Traeume Suess, Mein Maedchen
Wenn es sein muss, bringe ich dich um, dachte sie, als sie den uniformierten Fremden sah. Ich bringe dich um, bevor ich zulasse, dass man mir meinen Sohn wegnimmt.
»Päckchen«, verkündete ein junger Mann mit einer großen Lücke zwischen den Schneidezähnen nonchalant. »Es hat nicht durch den Briefschlitz gepasst.« Emma stieß die
Fliegengittertür auf, und der Mann, den sie jetzt als den Postboten erkannte, drückte ihr zusammen mit ihrer normalen Post einen großen Umschlag in die Hand, machte auf dem Absatz kehrt und sprang die Treppe zum Bürgersteig hinunter. Sie schloss eilig die Tür, riss den wattierten Umschlag auf und zog einen allem Anschein nach sehr langen, ordentlich in zweizeiligem Abstand getippten Brief heraus. Von wem, fragte sie sich, und der Umhang der Furcht legte sich erneut um ihre Schultern, als sie bis zur letzten Seite vorblätterte. Aber statt einer Unterschrift fand sie nur das Wort ENDE. »Was geht hier vor?«, fragte sie sich und blätterte wieder zur ersten Seite. Der Brief begann:
Sehr geehrte Ms. Rogers, vielen Dank für die Einsendung der Geschichte »Die letzte Überlebende«. Wir fanden sie unterhaltsam und gut geschrieben, sind jedoch der Ansicht, dass sie nicht die passende Lektüre für die Leserinnen der Zeitschrift »Woman’s Own« darstellt. Wir wünschen Ihnen viel Glück für eine Veröffentlichung in einem anderen Magazin und hoffen, dass Sie auch in Zukunft an uns denken werden. Mit freundlichen Grüßen...

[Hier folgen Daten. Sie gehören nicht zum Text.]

(** Its tests of [m], the header behind the mapping, and the handle. *)
Definition attach_mapped (tmp m : ring_line0) : option ring :=
  if negb (rl_magic m =? VENC_FRAME_RING_MAGIC) || negb (rl_version m =? VENC_FRAME_RING_VERSION)
     || negb (rl_slot_count m =? rl_slot_count tmp) || negb (rl_slot_data_size m =? rl_slot_data_size tmp)
     || negb (rl_total_size m =? u32 (attach_total tmp)) || negb (rl_init_complete m =? 1) then None
  else Some (mk_ring (calc_slot_stride (rl_slot_data_size m)) (rl_slot_data_size m) (u32 (attach_total tmp))
               false stats_zero 0 false).

(** Its tests in their order; [st_size] is the file's size. *)
Definition venc_frame_ring_attach (tmp : ring_line0) (st_size : Z) (m : ring_line0) : option ring :=
  if negb (attach_header_ok tmp) then None
  else if negb (st_size =? attach_total tmp) then None
  else attach_mapped tmp m.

Was zum Teufel ist das, fragte Emma sich und begriff im selben Moment, dass der Postbote den Umschlag an die falsche Adresse zugestellt hatte. Bei Licht betrachtet war die gesamte Post nicht für sie, sondern für eine Ms. Lily Rogers in der Mad River Road 113. 113, nicht 131. Emma wusste, wer Lily Rogers war. Sie wohnte neun Häuser weiter am Ende der Straße und winkte Emma jedes Mal zu, wenn sie sie sah. Sie hatte auch schon mehrfach versucht, ein Gespräch anzuknüpfen, aber Emma hatte sie immer abgebürstet und war davongeeilt. »Warten Sie«, rief sie, stieß beide Türen auf und sah sich nach dem Postboten um. Aber er war schon um die nächste Straßenecke verschwunden, und sie hatte nicht
vor, ihm hinterherzurennen. Sie würde Lily Rogers die Post heute Nachmittag vorbeibringen, wenn sie ihren Sohn von der Schule abholte. Es drängte schließlich nicht. Niemand hatte es eilig, eine Ablehnung zu bekommen.
Emma hob den Absagebrief an, um einen Blick auf die Geschichte darunter zu werfen. »Die letzte Überlebende«, las sie. Von Lily Rogers.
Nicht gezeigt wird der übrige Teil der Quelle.